One of the most important aspects of the CCD and related electronic documents is that they must rigidly adhere to standardized sets of coded descriptions that are included in the specification of these documents. For example, when diagnosis codes and descriptions are included in the Problems section, they must be either ICD-9 (until supplanted by ICD-10) or, better, the more universally used SNOMED-CT. The latter includes everything in the ICD, plus a great deal more, and is preferred. Before you get too worried, all the vendors present agreed that it would not be difficult to modify our products to take the sting out of SNOMED for you. Likewise, in Medications, drugs should be listed with their RxNorm codes, and in Results, labs should include LOINC codes. The use of these specific coding systems avoids ambiguity that could potentially result in misunderstandings and serious harm to patients.

The CCD is rendered in XML, a cousin of the HTML code that sits behind the content and presentation of the typical web page. As a result, the CCD can be displayed by any modern web browser. Without getting too technical, the CCD uses a related style sheet that determines the way the CCD data is displayed on screen. As a result, any CCD that you receive can easily be formatted to display in any way you like!

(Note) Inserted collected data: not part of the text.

(** * Multi-timeframe trend signal and trade simulation engine

    A shallow embedding of the indicator engine, the timeframe combiner, the
    mode selector and the signal generator of [misterlabsalgototweak.py]
    (class [NikesMassiveRocketPhemex]) and of the simulator and the
    profit-factor metric of [institutional_binance_backtester.py] (class
    [InstitutionalBacktester]).

    The backtester drives a strategy object of the Binance class, whose file
    is not among the sources; the Phemex class documents itself as an exact
    copy of it and stands for it here.  The functions of the backtester that
    read the strategy's parameter table take the table as an argument.

    Numbers are the values a float64 can take, with exact rational
    arithmetic on the finite ones: rounding and the sign of zero are left
    out, the two infinities and NaN are kept, because the source relies on
    how pandas and numpy propagate them.  Exact arithmetic and float64 part
    where a sum absorbs one of its terms or a product leaves the range of
    the normal numbers, and Python raises where numpy yields an infinity:
    the theorems whose conclusion depends on it keep to the inputs of
    [Domain].  A frame is the list of its rows, a column the list of its
    cells. *)

From Stdlib Require Import QArith Qabs Qround Lqa Lia List Bool ZArith Sorted.
From Stdlib Require String.
Import ListNotations.
Open Scope Q_scope.

(** ** Float values *)

Module Fl.

Inductive fl : Type :=
| Fin (q : Q)
| PInf
| NInf
| NaN.

Definition Qltb (a b : Q) : bool := negb (Qle_bool b a).

(** Infinity carrying the sign of [a]; NaN when [a] is zero. *)
Definition signed_inf (a : Q) : fl :=
  match a ?= 0 with
  | Gt => PInf
  | Lt => NInf
  | Eq => NaN
  end.

Definition neg (x : fl) : fl :=
  match x with
  | Fin q => Fin (- q)
  | PInf => NInf
  | NInf => PInf
  | NaN => NaN
  end.

Definition add (x y : fl) : fl :=
  match x, y with
  | NaN, _ | _, NaN => NaN
  | Fin a, Fin b => Fin (a + b)
  | PInf, NInf | NInf, PInf => NaN
  | PInf, _ | _, PInf => PInf
  | NInf, _ | _, NInf => NInf
  end.

Definition sub (x y : fl) : fl := add x (neg y).

Definition mul (x y : fl) : fl :=
  match x, y with
  | NaN, _ | _, NaN => NaN
  | Fin a, Fin b => Fin (a * b)
  | Fin a, PInf | PInf, Fin a => signed_inf a
  | Fin a, NInf | NInf, Fin a => signed_inf (- a)
  | PInf, PInf | NInf, NInf => PInf
  | PInf, NInf | NInf, PInf => NInf
  end.

Definition div (x y : fl) : fl :=
  match x, y with
  | NaN, _ | _, NaN => NaN
  | Fin a, Fin b => if Qeq_bool b 0 then signed_inf a else Fin (a / b)
  | Fin _, PInf | Fin _, NInf => Fin 0
  | PInf, Fin b => if Qltb b 0 then NInf else PInf
  | NInf, Fin b => if Qltb b 0 then PInf else NInf
  | _, _ => NaN
  end.

Definition abs (x : fl) : fl :=
  match x with
  | Fin q => Fin (Qabs q)
  | PInf | NInf => PInf
  | NaN => NaN
  end.

(** Ordered comparison; [None] as soon as one side is NaN. *)
Definition compare (x y : fl) : option comparison :=
  match x, y with
  | NaN, _ | _, NaN => None
  | Fin a, Fin b => Some (a ?= b)
  | PInf, PInf | NInf, NInf => Some Eq
  | NInf, _ | _, PInf => Some Lt
  | PInf, _ | _, NInf => Some Gt
  end.

Definition ltb (x y : fl) : bool :=
  match compare x y with Some Lt => true | _ => false end.
Definition leb (x y : fl) : bool :=
  match compare x y with Some Lt | Some Eq => true | _ => false end.
Definition gtb (x y : fl) : bool := ltb y x.
Definition geb (x y : fl) : bool := leb y x.
Definition eqb (x y : fl) : bool :=
  match compare x y with Some Eq => true | _ => false end.
Definition neb (x y : fl) : bool := negb (eqb x y).

Definition isna (x : fl) : bool :=
  match x with NaN => true | _ => false end.

(** Python's builtin [min(a, b)]: the first argument unless the second is
    strictly smaller. *)
Definition py_min (a b : fl) : fl := if ltb b a then b else a.

(** [numpy.sign]. *)
Definition sign (x : fl) : fl :=
  match x with
  | Fin q => match q ?= 0 with Gt => Fin 1 | Lt => Fin (-1) | Eq => Fin 0 end
  | PInf => Fin 1
  | NInf => Fin (-1)
  | NaN => NaN
  end.

(** Equality up to the representation of the rational. *)
Definition equiv (x y : fl) : Prop :=
  match x, y with
  | Fin a, Fin b => a == b
  | PInf, PInf | NInf, NInf | NaN, NaN => True
  | _, _ => False
  end.

Definition is_fin (x : fl) : Prop := exists q, x = Fin q.

End Fl.

Import Fl.

Declare Scope fl_scope.
Delimit Scope fl_scope with fl.
Bind Scope fl_scope with fl.
Infix "+" := Fl.add : fl_scope.
Infix "-" := Fl.sub : fl_scope.
Infix "*" := Fl.mul : fl_scope.
Infix "/" := Fl.div : fl_scope.
Infix "<?" := Fl.ltb (at level 70) : fl_scope.
Infix "<=?" := Fl.leb (at level 70) : fl_scope.
Infix ">?" := Fl.gtb (at level 70) : fl_scope.
Infix ">=?" := Fl.geb (at level 70) : fl_scope.
Infix "=?" := Fl.eqb (at level 70) : fl_scope.
Infix "=~" := Fl.equiv (at level 70) : type_scope.

(** ** Where exact arithmetic stands for float64 *)

Module Domain.

(** A positive magnitude between 1e-30 and 1e30: the few products and
    quotients of a sizing stay clear of overflow and underflow. *)
Definition moderate (q : Q) : Prop :=
  1 # 1000000000000000000000000000000 <= q
  /\ q <= 1000000000000000000000000000000.

(** A price that does not absorb the ATR: it is at most a million ATRs, so
    that [price - 1.5 * atr] and [price + atr] differ from the price in
    float64 as they do in exact arithmetic. *)
Definition resolves (price atr : Q) : Prop := price <= 1000000 * atr.

(** A divisor on which Python's float division does not raise. *)
Definition nonzero (x : fl) : Prop := (x =? Fin 0)%fl = false.

(** Successive prices within a factor of two of each other: the difference
    of two such float64 values is itself a float64 value, so the sign of a
    price change and the order of two price changes are those of the exact
    numbers. *)
Fixpoint steady (xs : list Q) : Prop :=
  match xs with
  | x :: (y :: _) as r => x <= 2 * y /\ y <= 2 * x /\ steady r
  | _ => True
  end.

End Domain.

(** ** Data model *)

Inductive Signal : Type := BUY | SELL | NEUTRAL.

Inductive Mode : Type := aggressive | conservative.

Inductive ExitReason : Type := StopLoss | TakeProfit | EndOfData.

(** One entry of the strategy's [params] dictionary. *)
Record ModeParams : Type := {
  trend_strength_threshold : fl;
  max_trend_strength_threshold : fl;
  min_volatility_percentile : fl;
  profit_target_multiplier : fl;
  risk_per_trade : fl
}.

(** An input bar (one row of an OHLCV frame). *)
Record Bar : Type := {
  b_datetime : Z;
  b_open : fl;
  b_high : fl;
  b_low : fl;
  b_close : fl;
  b_volume : fl
}.

(** A bar with the indicator columns [calculate_indicators] adds.  The
    Bollinger columns are left out: nothing downstream reads them. *)
Record IndicatorFrame : Type := {
  bar : Bar;
  ema9 : fl;
  ema21 : fl;
  ema50 : fl;
  ema100 : fl;
  ema200 : fl;
  ema_aligned_bull : bool;
  ema_aligned_bear : bool;
  macd : fl;
  macd_signal : fl;
  rsi : fl;
  adx : fl;
  atr14 : fl;
  atr_pct : fl;
  vol_percentile : fl;
  strong_trend : bool;
  trend_strength : fl
}.

(** A row of the frame [combine_timeframes] returns: the lower-timeframe
    row with the five columns it adds. *)
Record Row : Type := {
  frame : IndicatorFrame;
  daily_trend : fl;
  medium_trend : fl;
  lower_trend : fl;
  combined_trend : fl;
  timeframe_alignment : fl
}.

Definition datetime (r : Row) : Z := b_datetime (bar (frame r)).
Definition close (r : Row) : fl := b_close (bar (frame r)).

(** The dictionary returned by [generate_signal]. *)
Record SignalData : Type := {
  sd_signal : Signal;
  sd_confidence : fl;
  sd_mode : Mode;
  sd_entry_price : fl;
  sd_stop_loss : fl;
  sd_take_profit : fl;
  sd_atr : fl;
  sd_risk_per_trade : fl
}.

(** The dictionary returned by [simulate_trade]. *)
Record Position : Type := {
  entry_time : Z;
  side : Signal;
  entry_price : fl;
  position_size : fl;
  leverage : fl;
  stop_loss : fl;
  take_profit : fl;
  entry_fee : fl;
  pos_mode : Mode;
  pos_confidence : fl
}.

(** A closed position: the position's dictionary updated with the exit keys.
    [total_fees] is absent from the record of an end-of-data close. *)
Record Trade : Type := {
  position : Position;
  exit_time : Z;
  exit_price : fl;
  exit_reason : ExitReason;
  pnl_dollar : fl;
  pnl_percent : fl;
  total_fees : option fl;
  capital_after : fl
}.

Record EquityPoint : Type := {
  ep_datetime : Z;
  ep_equity : fl;
  ep_price : fl
}.

(** ** The pandas operations the engine is written with *)

Module Pandas.

Definition of_bool (b : bool) : fl := Fin (if b then 1 else 0).

(** Element-wise binary operation on two columns of one frame. *)
Fixpoint zip_with {A B C : Type} (f : A -> B -> C) (xs : list A) (ys : list B)
  : list C :=
  match xs, ys with
  | x :: xs', y :: ys' => f x y :: zip_with f xs' ys'
  | _, _ => []
  end.

(** [Series.shift(1)]. *)
Definition shift (xs : list fl) : list fl :=
  match xs with
  | [] => []
  | _ => NaN :: removelast xs
  end.

(** [Series.diff()]. *)
Definition diff (xs : list fl) : list fl :=
  zip_with Fl.sub xs (shift xs).

(** [Series.where(cond, other)] with the condition computed per element. *)
Definition where_ (cond : fl -> bool) (xs : list fl) (other : fl) : list fl :=
  map (fun x => if cond x then x else other) xs.

(** [Series.fillna(v)]. *)
Definition fillna (v : fl) (xs : list fl) : list fl :=
  map (fun x => if isna x then v else x) xs.

(** [Series.iloc[0] = v]. *)
Definition set_first (v : fl) (xs : list fl) : list fl :=
  match xs with
  | [] => []
  | _ :: r => v :: r
  end.

(** Row-wise [max(axis=1)] over three columns, NaN skipped. *)
Definition max_skipna2 (a b : fl) : fl :=
  if isna a then b else if isna b then a else if Fl.ltb a b then b else a.
Definition max_skipna3 (a b c : fl) : fl := max_skipna2 (max_skipna2 a b) c.

(** One step of the exponentially weighted mean with [adjust=False] and
    [ignore_na=False]: the state is the running mean and the weight the old
    mean carries.  An equal observation leaves the mean untouched. *)
Definition ewm_step (alpha : Q) (st : fl * Q) (cur : fl) : fl * Q :=
  let '(weighted, old_wt) := st in
  if isna weighted then
    (if isna cur then st else (cur, old_wt))
  else
    let old_wt' := (old_wt * (1 - alpha))%Q in
    if isna cur then (weighted, old_wt')
    else ((if Fl.neb weighted cur
           then ((Fin old_wt' * weighted + Fin alpha * cur)
                 / Fin (old_wt' + alpha))%fl
           else weighted), 1%Q).

Fixpoint ewm_from (alpha : Q) (st : fl * Q) (xs : list fl) : list fl :=
  match xs with
  | [] => []
  | x :: r => let st' := ewm_step alpha st x in fst st' :: ewm_from alpha st' r
  end.

Definition finite (x : fl) : bool :=
  match x with Fin _ => true | _ => false end.

(** What a rolling, an expanding or an exponentially weighted window reads
    of a cell: pandas turns the infinities into NaN before it aggregates. *)
Definition prep (x : fl) : fl := if finite x then x else NaN.

(** [Series.ewm(alpha=alpha, adjust=False).mean()]. *)
Definition ewm_mean (alpha : Q) (xs : list fl) : list fl :=
  match map prep xs with
  | [] => []
  | x :: r => x :: ewm_from alpha (x, 1%Q) r
  end.

(** [Series.ewm(span=span, adjust=False).mean()]. *)
Definition ewm_span (span : positive) (xs : list fl) : list fl :=
  ewm_mean (2 / (inject_Z (Zpos span) + 1))%Q xs.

Let’s say that you want the Alerts section (which contains important information such as allergies, adverse drug reactions, and perhaps such information as dangerousness) displayed in a bold red font in the top right corner of the page. You can modify your organization’s CCD style sheet to make it so. Thereafter, EVERY CCD you display will have the desired information in the desired font and position. It doesn’t matter who sends it. Compare that to searching through several inches of paper records that bear no resemblance to anything you do in your own organization. See what a breakthrough this would be? Below is the very same CCD, but displayed with two different style sheets. The fancier one is courtesy of Brett Marquard of Alschuler Associates, LLC.

Returning to the meeting, after considerable discussion the group determined that we could, in fact, communicate our beloved DSM axes within the existing CCD specification, with no need for extension or new templates (another component of the document specification). This conclusion was nothing short of huge! The fact that we can get what we need without having to go hat-in-hand to the standards bodies to plead for inclusion of something new means that implementation can go forward on a much faster schedule. Our goal now is much more modest – just an Implementation Guide that describes how and where to put our unique stuff.

If you are still with me, and are curious, we determined that Axes I, II, and III diagnoses will go into Problems, along with additional specific diagnostic criteria (as findings or observations) when necessary. Axis IV will go into Social History, and Axis V will, of course, go into Functional Status.

This initial core group of stakeholders expects to add supporters over the coming months, complete a well-tuned CCD Implementation Guide for Behavioral Healthcare Providers, and put it into use in the field. In the meantime we will move forward, with the expectation of obtaining official adoption by the relevant standards bodies.